(Entries taken from a collection)
---------------

(** * A shallow embedding of the recursive DNS resolver

    The repository contains two variants of one resolver built on
    dnspython: [resolve.py] (module [Resolve] below) and [resolve3.py]
    (module [Resolve3]).  Both keep three process-wide objects --
    [answer_cache], [authority_cache] and [active_lookups] -- and walk
    the delegation hierarchy from the root servers.

    The network ([dns.query.udp]) is external: it is a section variable
    [transport], so every theorem holds for every network, and the
    concrete scenarios instantiate it.  A bounded recursion budget
    ([fuel]) stands for Python's unbounded [while] loop and recursion:
    [None] means "no result within the budget". *)

From Stdlib Require Import NArith List String Ascii Lia Bool.
From stdpp Require Import base option list gmap sets strings pretty countable.

Local Open Scope string_scope.
Local Open Scope list_scope.
Local Open Scope nat_scope.

(** ** dnspython values *)

(** A label is a byte string; a [dns.name.Name] is its tuple of labels
    (an absolute name ends with the empty label). *)
Record Name := mkName { labels : list string }.

Definition lower_ascii (c : ascii) : ascii :=
  let n := N_of_ascii c in
  if ((65 <=? n) && (n <=? 90))%N then ascii_of_N (n + 32) else c.
Definition monitor_panel (s : AppState) : MonitorPanel :=
  let m := monitorStatus s in
  {| last_check_text := run_text (last_run m);
     next_check_text := run_text (next_run m);
     alerts_chip :=
       (if email_alerts m then lit "Email Alerts ON"
        else lit "Email Alerts OFF",
        if email_alerts m then color_success else color_default) |}.

(** Line 323: the trend chart is there only if
    [selectedUrl && trendData.length > 0]. *)
Definition chart_section (s : AppState) : option ChartData :=
  if Boolean (selectedUrl s) && (0 <? List.length (trendData s))%nat
  then Some (chartData rt s) else None.

(** Line 202: [disabled={loading}]. *)
Definition check_button_disabled (s : AppState) : bool := loading s.

End View.

(* ===================================================================== *)
(** ** Sample data *)
(* ===================================================================== *)

Module Sample.

Definition rt : Runtime :=
  {| JSON_stringify := fun _ => lit "{}";
     Number_toString := fun _ => lit "1e+21";
     toLocaleString := fun t => t;
     toLocaleTimeString := fun t => t |}.

Definition good : CheckRecord :=
  {| url := lit "https://good.example"; status := lit "UP";
     status_code := Some 200%Z; response_time := Some (1 # 5);
     checked_at := lit "2024-05-01T10:00:00" |}.

Definition bad : CheckRecord :=
  {| url := lit "https://bad.example"; status := lit "DOWN";
     status_code := None; response_time := None;
     checked_at := lit "2024-05-01T10:00:03" |}.

(** A record of a response that took no measurable time. *)
Definition instant : CheckRecord :=
  {| url := lit "https://good.example"; status := lit "UP";
     status_code := Some 200%Z; response_time := Some 0;
     checked_at := lit "2024-05-01T10:05:00" |}.

Definition busy_status : MonitorStatus :=
  {| last_run := Some (lit "2024-05-01T10:00:00");
     next_run := Some (lit "2024-05-01T10:05:00");
     email_alerts := true |}.

(** A server that answers every request. *)
Definition up : Server :=
  {| post_records := fun _ _ => Fulfilled [good; bad];
     get_records := fun _ => Fulfilled [bad; good];
     get_metrics := fun _ => Fulfilled [];
     get_status := fun _ => Fulfilled busy_status |}.

(** A server that cannot be reached. *)
Definition down : Server :=
  {| post_records := fun _ _ => Rejected ErrRequest;
     get_records := fun _ => Rejected ErrRequest;
     get_metrics := fun _ => Rejected ErrRequest;
     get_status := fun _ => Rejected ErrRequest |}.
(* ===== verification/GoNet.v ===== *)
(** * GoNet: the address functions of Go's [net] package that the source calls

    [net.ParseIP] with [IP.IsLoopback] and [IP.IsUnspecified], and
    [net.SplitHostPort] with [net.JoinHostPort]. *)

From S2P Require Import Prelude GoStrings.

(** ** Host and port *)

Definition index_byte (c : byte) (l : bytes) : option nat :=
  find_index (fun b => bool_decide (b = c)) l.

Definition last_index_byte (c : byte) (l : bytes) : option nat :=
  i ← index_byte c (rev l); Some (length l - 1 - i)%nat.

Definition has_byte (c : byte) (l : bytes) : bool :=
  match index_byte c l with Some _ => true | None => false end.

(** [net.SplitHostPort] *)
Definition SplitHostPort (hostport : string) : res (string * string) :=
  let l := to_bytes hostport in
  let addr_err why := Err ("address " ++ hostport ++ ": " ++ why)%string in
  let finish host j k i :=
    if has_byte x5b (drop j l) then addr_err "unexpected '[' in address"
    else if has_byte x5d (drop k l) then addr_err "unexpected ']' in address"
    else Ok (of_bytes host, of_bytes (drop (S i) l)) in
  match last_index_byte x3a l with
  | None => addr_err "missing port in address"
  | Some i =>
    if bool_decide (head l = Some x5b) then
      match index_byte x5d l with
      | None => addr_err "missing ']' in address"
      | Some e =>
        if bool_decide (S e = length l) then addr_err "missing port in address"
        else if bool_decide (S e = i) then finish (drop 1 (take e l)) 1%nat (S e) i
        else if bool_decide (l !! S e = Some x3a) then addr_err "too many colons in address"
        else addr_err "missing port in address"
      end
    else if has_byte x3a (take i l) then addr_err "too many colons in address"
    else finish (take i l) 0%nat 0%nat i
  end.

(** [net.JoinHostPort] *)
Definition JoinHostPort (host port : string) : string :=
  if has_byte x3a (to_bytes host) then ("[" ++ host ++ "]:" ++ port)%string
  else (host ++ ":" ++ port)%string.

(** ** IP addresses *)

(** The fields of a dotted quad: [prev] is the byte before, [v] and [n] the
    octet so far and its number of digits. *)
Fixpoint v4_fields (prev : option byte) (v n : Z) (fields : list Z) (l : bytes) : option (list Z) :=
  match l with
  | [] => if (length fields <? 3)%nat then None else Some (fields ++ [v])
  | c :: r =>
    match digit_val c with
    | Some d =>
      if (n =? 1) && (v =? 0) then None
      else if 255 <? v * 10 + d then None
      else v4_fields (Some c) (v * 10 + d) (n + 1) fields r
    | None =>
      if bool_decide (c = x2e) then
        if bool_decide (prev = None) || bool_decide (r = []) || bool_decide (prev = Some x2e)
        then None
        else if (length fields =? 3)%nat then None
        else v4_fields (Some c) 0 0 (fields ++ [v]) r
      else None
    end
  end.

Definition parseIPv4 (l : bytes) : option (list Z) := v4_fields None 0 0 [] l.

(** One hexadecimal group: the digits read, the value and the rest. *)
Fixpoint hex_group (n acc : Z) (l : bytes) : option (Z * Z * bytes) :=
  match l with
  | c :: r =>
    match hex_val c with
    | Some d => if 3 <? n then None else hex_group (n + 1) (acc * 16 + d) r
    | None => Some (n, acc, l)
    end
  | [] => Some (n, acc, [])
  end.

(** The groups: the address so far, the position of the ellipsis, and what is
    left of the string. *)
Fixpoint v6_groups (fuel : nat) (ip : list Z) (ellipsis : option nat) (s : bytes)
  : option (list Z * option nat * bytes) :=
  match fuel with
  | O => Some (ip, ellipsis, s)
  | S fuel =>
    '(n, acc, rest) ← hex_group 0 0 s;
    if n =? 0 then None
    else if bool_decide (head rest = Some x2e) then
      if bool_decide (ellipsis = None) && negb (length ip =? 12)%nat then None
      else if (16 <? length ip + 4)%nat then None
      else f ← parseIPv4 s; Some (ip ++ f, ellipsis, [])
    else
      let ip := ip ++ [acc / 256; acc mod 256] in
      match rest with
      | [] => Some (ip, ellipsis, [])
      | c :: r =>
        if negb (bool_decide (c = x3a)) then None
        else match r with
             | [] => None
             | c2 :: r2 =>
               if bool_decide (c2 = x3a) then
                 if bool_decide (ellipsis = None) then
                   if bool_decide (r2 = []) then Some (ip, Some (length ip), [])
                   else v6_groups fuel ip (Some (length ip)) r2
                 else None
               else v6_groups fuel ip ellipsis r
             end
      end
  end.

Definition v6_expand (ip : list Z) (ellipsis : option nat) : option (list Z) :=
  if (length ip <? 16)%nat then
    e ← ellipsis; Some (take e ip ++ replicate (16 - length ip) 0 ++ drop e ip)
  else match ellipsis with Some _ => None | None => Some ip end.

(** Eight rounds of two bytes fill an address. *)
Definition parseIPv6 (s : bytes) : option (list Z) :=
  let '(start, s) := match s with
    | x3a :: x3a :: r => (Some 0%nat, r)
    | _ => (None, s)
    end in
  if bool_decide (start = Some 0%nat) && bool_decide (s = []) then Some (replicate 16 0)
  else
    '(ip, ellipsis, rest) ← v6_groups 8 [] start s;
    if bool_decide (rest = []) then v6_expand ip ellipsis else None.

(** [net.ParseIP]: the sixteen-byte form, or [None] for [nil]. *)
Definition ParseIP (s : string) : option (list Z) :=
  let l := to_bytes s in
  if has_byte x25 l then None
  else match find_index (fun b => bool_decide (b = x2e) || bool_decide (b = x3a)) l with
       | None => None
       | Some i =>
         if bool_decide (l !! i = Some x2e)
         then f ← parseIPv4 l; Some (replicate 10 0 ++ [255; 255] ++ f)
         else parseIPv6 l
       end.

Definition v4_prefix : list Z := replicate 10 0 ++ [255; 255].

(** [ip.IsLoopback()] *)
Definition IsLoopback (ip : list Z) : bool :=
  if bool_decide (take 12 ip = v4_prefix) then bool_decide (ip !! 12%nat = Some 127)
  else bool_decide (ip = replicate 15 0 ++ [1]).

(** [ip.IsUnspecified()] *)
Definition IsUnspecified (ip : list Z) : bool :=
  bool_decide (ip = v4_prefix ++ replicate 4 0) || bool_decide (ip = replicate 16 0).

(** [ip.To4()] on the sixteen-byte form *)
Definition To4 (ip : list Z) : option (list Z) :=
  if bool_decide (take 12 ip = v4_prefix) then Some (drop 12 ip) else None.

Definition IsPrivate (ip : list Z) : bool :=
  match To4 ip with
  | Some (10 :: _) => true
  | Some (172 :: b :: _) => bool_decide (Z.land b 240 = 16)
  | Some (192 :: 168 :: _) => true
  | Some _ => false
  | None => bool_decide (Z.land (default 0 (head ip)) 254 = 252)
  end.

Definition IsLinkLocalUnicast (ip : list Z) : bool :=
  match To4 ip with
  | Some (169 :: 254 :: _) => true
  | Some _ => false
  | None => match ip with
            | a :: b :: _ => bool_decide (a = 254) && bool_decide (Z.land b 192 = 128)
            | _ => false
            end
  end.

Definition IsMulticast (ip : list Z) : bool :=
  match To4 ip with
  | Some (a :: _) => bool_decide (Z.land a 240 = 224)
  | Some [] => false
  | None => bool_decide (head ip = Some 255)
  end.

Definition IsGlobalUnicast (ip : list Z) : bool :=
  negb (bool_decide (ip = v4_prefix ++ replicate 4 255)) && negb (IsUnspecified ip) &&
  negb (IsLoopback ip) && negb (IsMulticast ip) && negb (IsLinkLocalUnicast ip).

(** ** Lemmas *)

Lemma has_byte_false c l : has_byte c l = false <-> c ∉ l.
Proof.
  unfold has_byte, index_byte. destruct (find_index _ l) as [i|] eqn:E.
  - split; [done|]. intros Hn. apply find_index_Some in E as [(x & Hx & Hp) _].
    apply bool_decide_eq_true in Hp as ->. destruct Hn. by eapply list_elem_of_lookup_2.
  - split; [|done]. intros _ Hin. rewrite find_index_None in E.
    specialize (E c Hin). by rewrite bool_decide_eq_true_2 in E.
Qed.

Lemma index_byte_mid c a b : c ∉ a -> index_byte c (a ++ c :: b) = Some (length a).
Proof.
  intros Hn. apply find_index_Some. split.
  - exists c. split; [by rewrite lookup_app_r, Nat.sub_diag|]. by apply bool_decide_eq_true_2.
  - intros j y Hj Hy. apply bool_decide_eq_false_2. intros ->. destruct Hn.
    rewrite lookup_app_l in Hy by done. by eapply list_elem_of_lookup_2.
Qed.

Lemma last_index_byte_mid c a b : c ∉ b -> last_index_byte c (a ++ c :: b) = Some (length a).
Proof.
  intros Hn. unfold last_index_byte. rewrite rev_app_distr. cbn [rev]. rewrite <- app_assoc.
  change ([c] ++ rev a) with (c :: rev a). rewrite index_byte_mid.
  - cbn [mbind option_bind]. f_equal. rewrite length_app, length_rev. cbn [length]. lia.
  - intros H. apply Hn. rewrite list_elem_of_In in *. by apply in_rev.
Qed.

Lemma take_drop_mid {A} (a b : list A) c :
  take (length a) (a ++ c :: b) = a /\ drop (S (length a)) (a ++ c :: b) = b.
Proof.
  split; [by rewrite take_app_length|].
  rewrite drop_app_ge by lia. by replace (S (length a) - length a)%nat with 1%nat by lia.
Qed.

(** A joined address splits again. *)
Lemma SplitHostPort_JoinHostPort host port :
  x5b ∉ to_bytes host -> x5d ∉ to_bytes host ->
  x3a ∉ to_bytes port -> x5b ∉ to_bytes port -> x5d ∉ to_bytes port ->
  SplitHostPort (JoinHostPort host port) = Ok (host, port).
Proof.
  intros Hh1 Hh2 Hp1 Hp2 Hp3. unfold SplitHostPort, JoinHostPort.
  set (h := to_bytes host) in *. set (p := to_bytes port) in *.
  destruct (has_byte x3a h) eqn:Ec.
  - assert (Ej : to_bytes ("[" ++ host ++ "]:" ++ port) = (x5b :: h ++ [x5d]) ++ x3a :: p).
    { rewrite !to_bytes_app. change (to_bytes "[") with [x5b]. change (to_bytes "]:") with [x5d; x3a].
      cbn [app]. by rewrite <- app_assoc. }
    rewrite Ej.
    rewrite last_index_byte_mid by done. rewrite bool_decide_eq_true_2 by done.
    assert (Ei : index_byte x5d ((x5b :: h ++ [x5d]) ++ x3a :: p) = Some (S (length h))).
    { change ((x5b :: h ++ [x5d]) ++ x3a :: p) with (x5b :: (h ++ [x5d]) ++ x3a :: p).
      rewrite <- app_assoc. change (S (length h)) with (length (x5b :: h)).
      apply (index_byte_mid x5d (x5b :: h)). by intros [?|?]%elem_of_cons. }
    rewrite Ei.
    assert (El : length (x5b :: h ++ [x5d]) = S (S (length h)))
      by (cbn [length]; rewrite length_app; cbn [length]; lia).
    rewrite El, bool_decide_eq_false_2 by (rewrite length_app, El; cbn [length]; lia).
    rewrite bool_decide_eq_true_2 by done.
    change (drop 1 ((x5b :: h ++ [x5d]) ++ x3a :: p)) with ((h ++ [x5d]) ++ x3a :: p).
    rewrite (proj2 (has_byte_false x5b ((h ++ [x5d]) ++ x3a :: p)))
      by (intros [[?|[?|?%elem_of_nil]%elem_of_cons]%elem_of_app|[?|?]%elem_of_cons]%elem_of_app;
          done).
    rewrite <- El at 1. rewrite drop_app_length.
    rewrite (proj2 (has_byte_false x5d (x3a :: p))) by (by intros [?|?]%elem_of_cons).
    replace (drop (S (S (S (length h)))) _) with p
      by (rewrite <- El; symmetry; apply (take_drop_mid (x5b :: h ++ [x5d]) p x3a)).
    assert (Et : drop 1 (take (S (length h)) ((x5b :: h ++ [x5d]) ++ x3a :: p)) = h).
    { cbn. rewrite drop_0, <- app_assoc. by rewrite take_app_length. }
    rewrite Et. unfold h, p. by rewrite !of_to_bytes.
  - assert (Ej : to_bytes (host ++ ":" ++ port) = h ++ x3a :: p).
    { rewrite !to_bytes_app. reflexivity. }
    rewrite Ej.
    rewrite last_index_byte_mid by done.
    rewrite bool_decide_eq_false_2.
    2:{ destruct h as [|b h']; [done|]. cbn. intros [= ->]. apply Hh1. left. }
    destruct (take_drop_mid h p x3a) as [-> ->]. rewrite Ec.
    rewrite drop_0.
    rewrite (proj2 (has_byte_false x5b _)), (proj2 (has_byte_false x5d _))
      by (by intros [?|[?|?]%elem_of_cons]%elem_of_app).
    unfold h, p. by rewrite !of_to_bytes.
Qed.

(** The reference addresses. *)
Example ParseIP_examples :
  ParseIP "127.0.0.1" = Some (v4_prefix ++ [127; 0; 0; 1]) /\
  ParseIP "127.0.0.01" = None /\ ParseIP "1.2.3" = None /\ ParseIP "256.1.1.1" = None /\
  ParseIP "::1" = Some (replicate 15 0 ++ [1]) /\ ParseIP "::" = Some (replicate 16 0) /\
  ParseIP "fe80::1%eth0" = None /\ ParseIP "localhost" = None /\
  ParseIP "::ffff:127.0.0.1" = Some (v4_prefix ++ [127; 0; 0; 1]) /\
  ParseIP "1:2:3:4:5:6:7:8" = Some [0;1;0;2;0;3;0;4;0;5;0;6;0;7;0;8] /\
  ParseIP "1:2:3:4:5:6:7::8" = None /\ ParseIP "12345::" = None /\ ParseIP "1::2::3" = None /\
  ParseIP "2001:db8::" = Some ([32;1;13;184] ++ replicate 12 0).
Proof. by vm_compute. Qed.

Example SplitHostPort_examples :
  SplitHostPort "[::1]:3389" = Ok ("::1", "3389") /\ SplitHostPort ":22" = Ok ("", "22") /\
  is_ok (SplitHostPort "::1:22") = false /\ is_ok (SplitHostPort "localhost") = false.
Proof. by vm_compute. Qed.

---------------

• **Exercise brief**: Stop at the line containing "the delegation hierarchy". Please print exactly every line before it from the start of the records, plus that line itself, and nothing else.

• **Completed exercise**:
(** * A shallow embedding of the recursive DNS resolver

    The repository contains two variants of one resolver built on
    dnspython: [resolve.py] (module [Resolve] below) and [resolve3.py]
    (module [Resolve3]).  Both keep three process-wide objects --
    [answer_cache], [authority_cache] and [active_lookups] -- and walk
    the delegation hierarchy from the root servers.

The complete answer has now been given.